Data for analysis: Begin
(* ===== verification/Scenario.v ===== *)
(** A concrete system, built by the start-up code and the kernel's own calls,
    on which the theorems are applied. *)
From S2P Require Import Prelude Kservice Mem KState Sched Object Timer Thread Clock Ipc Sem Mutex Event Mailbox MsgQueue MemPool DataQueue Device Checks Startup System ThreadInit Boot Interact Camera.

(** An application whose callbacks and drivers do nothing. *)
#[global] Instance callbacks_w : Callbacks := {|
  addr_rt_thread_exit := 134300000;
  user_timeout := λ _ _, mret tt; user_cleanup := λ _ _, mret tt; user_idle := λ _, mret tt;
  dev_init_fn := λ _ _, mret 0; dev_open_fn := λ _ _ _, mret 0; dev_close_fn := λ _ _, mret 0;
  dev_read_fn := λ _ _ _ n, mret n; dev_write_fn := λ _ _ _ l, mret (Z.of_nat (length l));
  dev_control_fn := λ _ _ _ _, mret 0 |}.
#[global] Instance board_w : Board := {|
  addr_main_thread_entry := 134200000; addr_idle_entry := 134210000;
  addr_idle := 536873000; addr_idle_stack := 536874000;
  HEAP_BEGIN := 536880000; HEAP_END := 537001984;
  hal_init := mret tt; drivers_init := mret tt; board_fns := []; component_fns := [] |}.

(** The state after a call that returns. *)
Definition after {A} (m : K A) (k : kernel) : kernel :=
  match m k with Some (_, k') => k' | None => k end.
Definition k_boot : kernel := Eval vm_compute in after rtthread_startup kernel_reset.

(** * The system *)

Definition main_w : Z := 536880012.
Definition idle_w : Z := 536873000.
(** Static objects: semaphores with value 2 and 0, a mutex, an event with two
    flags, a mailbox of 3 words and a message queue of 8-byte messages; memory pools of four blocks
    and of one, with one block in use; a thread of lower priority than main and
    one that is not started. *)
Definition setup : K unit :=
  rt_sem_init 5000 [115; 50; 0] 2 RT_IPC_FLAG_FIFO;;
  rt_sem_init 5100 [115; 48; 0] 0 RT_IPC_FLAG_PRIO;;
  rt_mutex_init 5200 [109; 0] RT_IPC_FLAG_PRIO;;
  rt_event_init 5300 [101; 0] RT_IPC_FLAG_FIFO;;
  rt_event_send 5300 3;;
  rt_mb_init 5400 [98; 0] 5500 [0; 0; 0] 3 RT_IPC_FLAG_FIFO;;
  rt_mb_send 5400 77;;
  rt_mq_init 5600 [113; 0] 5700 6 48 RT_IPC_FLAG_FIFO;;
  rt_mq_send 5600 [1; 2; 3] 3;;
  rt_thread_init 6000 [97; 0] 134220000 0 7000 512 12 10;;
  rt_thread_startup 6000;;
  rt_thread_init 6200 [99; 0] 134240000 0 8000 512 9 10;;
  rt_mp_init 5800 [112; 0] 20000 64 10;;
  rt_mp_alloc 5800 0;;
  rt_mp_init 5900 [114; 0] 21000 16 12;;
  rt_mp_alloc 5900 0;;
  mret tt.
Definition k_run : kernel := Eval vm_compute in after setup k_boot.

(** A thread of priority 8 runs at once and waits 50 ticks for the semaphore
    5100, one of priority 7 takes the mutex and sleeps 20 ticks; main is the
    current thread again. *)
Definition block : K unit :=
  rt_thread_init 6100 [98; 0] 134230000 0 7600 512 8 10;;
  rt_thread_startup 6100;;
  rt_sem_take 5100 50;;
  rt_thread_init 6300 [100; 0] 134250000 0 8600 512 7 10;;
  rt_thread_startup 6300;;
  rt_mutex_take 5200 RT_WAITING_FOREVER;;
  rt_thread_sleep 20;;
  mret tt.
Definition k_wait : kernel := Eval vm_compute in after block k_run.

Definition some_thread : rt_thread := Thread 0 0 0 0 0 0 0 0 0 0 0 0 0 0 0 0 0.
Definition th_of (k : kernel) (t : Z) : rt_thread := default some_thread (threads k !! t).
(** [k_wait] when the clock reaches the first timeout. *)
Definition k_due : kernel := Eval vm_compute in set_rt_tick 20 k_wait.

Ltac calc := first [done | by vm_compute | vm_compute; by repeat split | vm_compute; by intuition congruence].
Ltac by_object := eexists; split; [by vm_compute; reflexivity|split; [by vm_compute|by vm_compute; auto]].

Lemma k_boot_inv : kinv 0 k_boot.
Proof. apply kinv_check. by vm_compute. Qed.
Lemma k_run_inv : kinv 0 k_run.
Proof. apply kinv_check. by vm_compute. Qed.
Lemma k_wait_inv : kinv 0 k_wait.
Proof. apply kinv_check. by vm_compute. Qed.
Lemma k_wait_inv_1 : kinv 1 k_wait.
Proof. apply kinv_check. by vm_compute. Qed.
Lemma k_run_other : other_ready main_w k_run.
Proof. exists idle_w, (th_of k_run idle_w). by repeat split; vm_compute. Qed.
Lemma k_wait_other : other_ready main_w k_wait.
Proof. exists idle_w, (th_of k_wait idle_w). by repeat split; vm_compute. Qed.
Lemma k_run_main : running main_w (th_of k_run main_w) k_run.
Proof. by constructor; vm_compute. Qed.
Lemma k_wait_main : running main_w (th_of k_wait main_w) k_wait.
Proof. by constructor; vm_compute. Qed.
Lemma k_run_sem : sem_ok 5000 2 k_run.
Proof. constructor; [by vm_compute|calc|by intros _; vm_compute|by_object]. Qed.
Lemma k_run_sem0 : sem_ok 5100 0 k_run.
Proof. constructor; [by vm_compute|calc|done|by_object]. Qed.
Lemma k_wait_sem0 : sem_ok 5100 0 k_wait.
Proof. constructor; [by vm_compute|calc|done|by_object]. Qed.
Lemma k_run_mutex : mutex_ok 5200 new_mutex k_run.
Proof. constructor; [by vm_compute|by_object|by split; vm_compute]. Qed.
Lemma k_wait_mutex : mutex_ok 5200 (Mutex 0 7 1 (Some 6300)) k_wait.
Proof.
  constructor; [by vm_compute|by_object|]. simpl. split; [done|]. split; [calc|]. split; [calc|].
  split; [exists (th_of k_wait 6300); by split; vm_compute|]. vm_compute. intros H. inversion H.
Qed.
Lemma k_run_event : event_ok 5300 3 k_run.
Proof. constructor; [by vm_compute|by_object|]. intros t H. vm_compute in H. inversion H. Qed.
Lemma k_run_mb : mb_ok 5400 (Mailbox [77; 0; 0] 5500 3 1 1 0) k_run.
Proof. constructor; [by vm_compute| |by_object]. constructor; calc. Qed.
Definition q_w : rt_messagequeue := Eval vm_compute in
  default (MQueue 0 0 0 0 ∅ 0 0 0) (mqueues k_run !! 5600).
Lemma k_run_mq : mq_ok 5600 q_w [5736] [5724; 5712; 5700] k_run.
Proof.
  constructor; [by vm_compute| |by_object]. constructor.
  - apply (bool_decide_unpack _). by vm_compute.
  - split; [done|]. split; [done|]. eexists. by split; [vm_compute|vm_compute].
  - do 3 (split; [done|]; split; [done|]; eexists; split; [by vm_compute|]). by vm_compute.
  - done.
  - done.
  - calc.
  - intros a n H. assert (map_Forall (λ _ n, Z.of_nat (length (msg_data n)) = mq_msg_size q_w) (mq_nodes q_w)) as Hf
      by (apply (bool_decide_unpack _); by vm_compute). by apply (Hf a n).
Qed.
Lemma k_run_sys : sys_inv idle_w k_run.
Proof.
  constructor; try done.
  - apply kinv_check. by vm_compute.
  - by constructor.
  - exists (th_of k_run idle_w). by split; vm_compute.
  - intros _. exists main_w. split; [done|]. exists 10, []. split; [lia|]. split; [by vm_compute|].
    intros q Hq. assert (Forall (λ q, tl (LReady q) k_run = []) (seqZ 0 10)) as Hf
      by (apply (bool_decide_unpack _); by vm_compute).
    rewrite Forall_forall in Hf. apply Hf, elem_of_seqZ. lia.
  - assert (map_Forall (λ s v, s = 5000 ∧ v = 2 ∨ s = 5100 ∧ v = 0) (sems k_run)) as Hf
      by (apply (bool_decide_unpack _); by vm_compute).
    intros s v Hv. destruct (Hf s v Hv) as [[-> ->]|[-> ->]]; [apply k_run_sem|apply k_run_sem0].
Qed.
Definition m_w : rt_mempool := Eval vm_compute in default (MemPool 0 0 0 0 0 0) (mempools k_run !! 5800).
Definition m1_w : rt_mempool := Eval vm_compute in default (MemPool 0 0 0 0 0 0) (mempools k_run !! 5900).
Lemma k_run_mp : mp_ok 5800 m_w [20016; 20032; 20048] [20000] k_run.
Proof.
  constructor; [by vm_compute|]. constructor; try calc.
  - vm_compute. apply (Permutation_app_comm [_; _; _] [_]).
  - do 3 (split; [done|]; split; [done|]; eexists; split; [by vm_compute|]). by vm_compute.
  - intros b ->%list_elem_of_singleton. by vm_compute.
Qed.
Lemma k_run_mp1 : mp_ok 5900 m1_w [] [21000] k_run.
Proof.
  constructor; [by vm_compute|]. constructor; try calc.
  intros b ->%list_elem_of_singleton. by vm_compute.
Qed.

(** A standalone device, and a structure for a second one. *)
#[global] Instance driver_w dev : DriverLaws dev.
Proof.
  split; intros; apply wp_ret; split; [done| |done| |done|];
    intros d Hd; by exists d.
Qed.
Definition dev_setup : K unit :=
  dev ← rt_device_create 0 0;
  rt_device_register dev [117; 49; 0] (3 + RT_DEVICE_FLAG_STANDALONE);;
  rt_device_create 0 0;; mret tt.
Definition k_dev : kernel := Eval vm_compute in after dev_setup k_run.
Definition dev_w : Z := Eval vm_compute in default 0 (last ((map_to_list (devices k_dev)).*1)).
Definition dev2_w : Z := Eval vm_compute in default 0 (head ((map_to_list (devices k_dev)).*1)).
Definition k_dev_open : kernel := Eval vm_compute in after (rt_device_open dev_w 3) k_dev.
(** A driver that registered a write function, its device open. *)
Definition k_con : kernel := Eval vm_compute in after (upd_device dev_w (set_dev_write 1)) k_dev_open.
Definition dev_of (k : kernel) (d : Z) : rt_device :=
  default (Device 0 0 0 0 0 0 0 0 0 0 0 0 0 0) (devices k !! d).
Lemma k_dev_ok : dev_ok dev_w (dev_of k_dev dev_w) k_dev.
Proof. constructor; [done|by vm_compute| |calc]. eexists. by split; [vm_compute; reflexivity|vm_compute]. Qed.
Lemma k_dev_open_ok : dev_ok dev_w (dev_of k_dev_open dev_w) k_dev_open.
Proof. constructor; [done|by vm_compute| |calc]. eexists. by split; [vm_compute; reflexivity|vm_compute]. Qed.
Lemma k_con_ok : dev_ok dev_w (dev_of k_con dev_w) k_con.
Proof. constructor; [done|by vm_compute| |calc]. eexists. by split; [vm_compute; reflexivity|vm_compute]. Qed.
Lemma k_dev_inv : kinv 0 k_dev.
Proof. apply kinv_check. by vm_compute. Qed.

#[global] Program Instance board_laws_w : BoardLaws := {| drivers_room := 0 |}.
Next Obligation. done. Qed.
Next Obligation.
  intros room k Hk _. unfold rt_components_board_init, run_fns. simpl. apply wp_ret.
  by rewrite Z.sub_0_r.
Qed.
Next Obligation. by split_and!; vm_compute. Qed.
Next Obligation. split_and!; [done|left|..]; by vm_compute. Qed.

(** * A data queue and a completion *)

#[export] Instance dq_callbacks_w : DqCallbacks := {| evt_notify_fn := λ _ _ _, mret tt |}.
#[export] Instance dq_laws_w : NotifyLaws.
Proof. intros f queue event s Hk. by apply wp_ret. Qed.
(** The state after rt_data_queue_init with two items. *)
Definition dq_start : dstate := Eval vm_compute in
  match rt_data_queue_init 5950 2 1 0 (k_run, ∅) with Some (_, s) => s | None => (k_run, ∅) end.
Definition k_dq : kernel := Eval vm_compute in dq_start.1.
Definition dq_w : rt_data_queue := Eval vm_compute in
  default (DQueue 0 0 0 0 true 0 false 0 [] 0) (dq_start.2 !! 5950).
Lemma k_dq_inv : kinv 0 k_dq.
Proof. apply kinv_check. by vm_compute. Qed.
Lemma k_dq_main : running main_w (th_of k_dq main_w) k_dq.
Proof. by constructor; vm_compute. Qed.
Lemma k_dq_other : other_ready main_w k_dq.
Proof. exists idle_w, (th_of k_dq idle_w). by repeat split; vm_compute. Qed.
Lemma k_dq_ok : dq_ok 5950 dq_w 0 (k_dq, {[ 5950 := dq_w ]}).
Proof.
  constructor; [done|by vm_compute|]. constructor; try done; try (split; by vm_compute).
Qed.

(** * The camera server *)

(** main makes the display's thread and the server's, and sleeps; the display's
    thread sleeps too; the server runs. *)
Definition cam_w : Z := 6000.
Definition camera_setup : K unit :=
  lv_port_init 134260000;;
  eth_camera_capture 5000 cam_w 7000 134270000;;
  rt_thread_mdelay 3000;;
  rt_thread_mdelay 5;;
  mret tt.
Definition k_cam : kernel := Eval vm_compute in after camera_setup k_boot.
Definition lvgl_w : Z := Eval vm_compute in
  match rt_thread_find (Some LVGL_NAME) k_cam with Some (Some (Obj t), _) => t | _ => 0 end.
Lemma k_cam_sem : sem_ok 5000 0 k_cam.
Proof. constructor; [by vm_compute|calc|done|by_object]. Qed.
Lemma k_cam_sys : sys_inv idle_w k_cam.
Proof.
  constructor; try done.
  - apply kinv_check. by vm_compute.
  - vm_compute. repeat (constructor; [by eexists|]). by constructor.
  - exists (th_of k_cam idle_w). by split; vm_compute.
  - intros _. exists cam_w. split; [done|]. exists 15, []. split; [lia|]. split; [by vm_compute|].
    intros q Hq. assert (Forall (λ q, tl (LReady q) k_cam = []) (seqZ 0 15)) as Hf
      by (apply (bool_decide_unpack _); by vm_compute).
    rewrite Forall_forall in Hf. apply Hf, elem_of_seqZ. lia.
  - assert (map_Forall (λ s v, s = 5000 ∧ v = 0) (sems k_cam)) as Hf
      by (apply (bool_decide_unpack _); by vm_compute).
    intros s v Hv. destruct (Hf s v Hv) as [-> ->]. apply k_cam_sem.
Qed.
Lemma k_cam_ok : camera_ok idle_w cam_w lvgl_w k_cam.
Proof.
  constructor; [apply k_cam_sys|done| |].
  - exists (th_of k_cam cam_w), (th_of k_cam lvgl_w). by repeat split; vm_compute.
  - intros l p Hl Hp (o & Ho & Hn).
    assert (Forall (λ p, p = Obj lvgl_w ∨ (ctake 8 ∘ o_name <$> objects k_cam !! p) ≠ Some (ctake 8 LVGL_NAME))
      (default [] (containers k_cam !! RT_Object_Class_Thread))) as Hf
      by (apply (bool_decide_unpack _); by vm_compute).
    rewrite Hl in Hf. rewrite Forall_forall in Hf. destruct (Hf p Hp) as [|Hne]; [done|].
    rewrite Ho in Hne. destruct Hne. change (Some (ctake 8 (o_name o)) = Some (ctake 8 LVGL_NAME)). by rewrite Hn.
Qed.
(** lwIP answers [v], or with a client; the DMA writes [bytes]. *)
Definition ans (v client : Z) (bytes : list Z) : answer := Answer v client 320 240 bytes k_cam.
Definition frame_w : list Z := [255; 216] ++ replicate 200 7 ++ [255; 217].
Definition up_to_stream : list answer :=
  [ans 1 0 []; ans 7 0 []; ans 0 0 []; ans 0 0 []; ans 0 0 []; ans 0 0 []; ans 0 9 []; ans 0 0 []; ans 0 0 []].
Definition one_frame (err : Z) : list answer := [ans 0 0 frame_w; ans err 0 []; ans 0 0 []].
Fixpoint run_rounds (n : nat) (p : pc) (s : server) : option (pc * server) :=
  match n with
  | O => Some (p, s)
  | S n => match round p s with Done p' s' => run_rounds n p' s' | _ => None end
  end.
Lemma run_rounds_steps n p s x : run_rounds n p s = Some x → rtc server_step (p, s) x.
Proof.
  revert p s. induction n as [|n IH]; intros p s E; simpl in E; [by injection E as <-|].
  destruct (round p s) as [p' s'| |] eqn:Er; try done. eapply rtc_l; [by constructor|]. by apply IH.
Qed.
Data for analysis: End
▶ [Task requirements] Send back an exact copy of only the lines from the line with "Definition dev_w : Z" up to and including the line with "Definition k_dev_open : kernel" in the data above.

▶ [Worked solution]
Definition dev_w : Z := Eval vm_compute in default 0 (last ((map_to_list (devices k_dev)).*1)).
Definition dev2_w : Z := Eval vm_compute in default 0 (head ((map_to_list (devices k_dev)).*1)).
Definition k_dev_open : kernel := Eval vm_compute in after (rt_device_open dev_w 3) k_dev.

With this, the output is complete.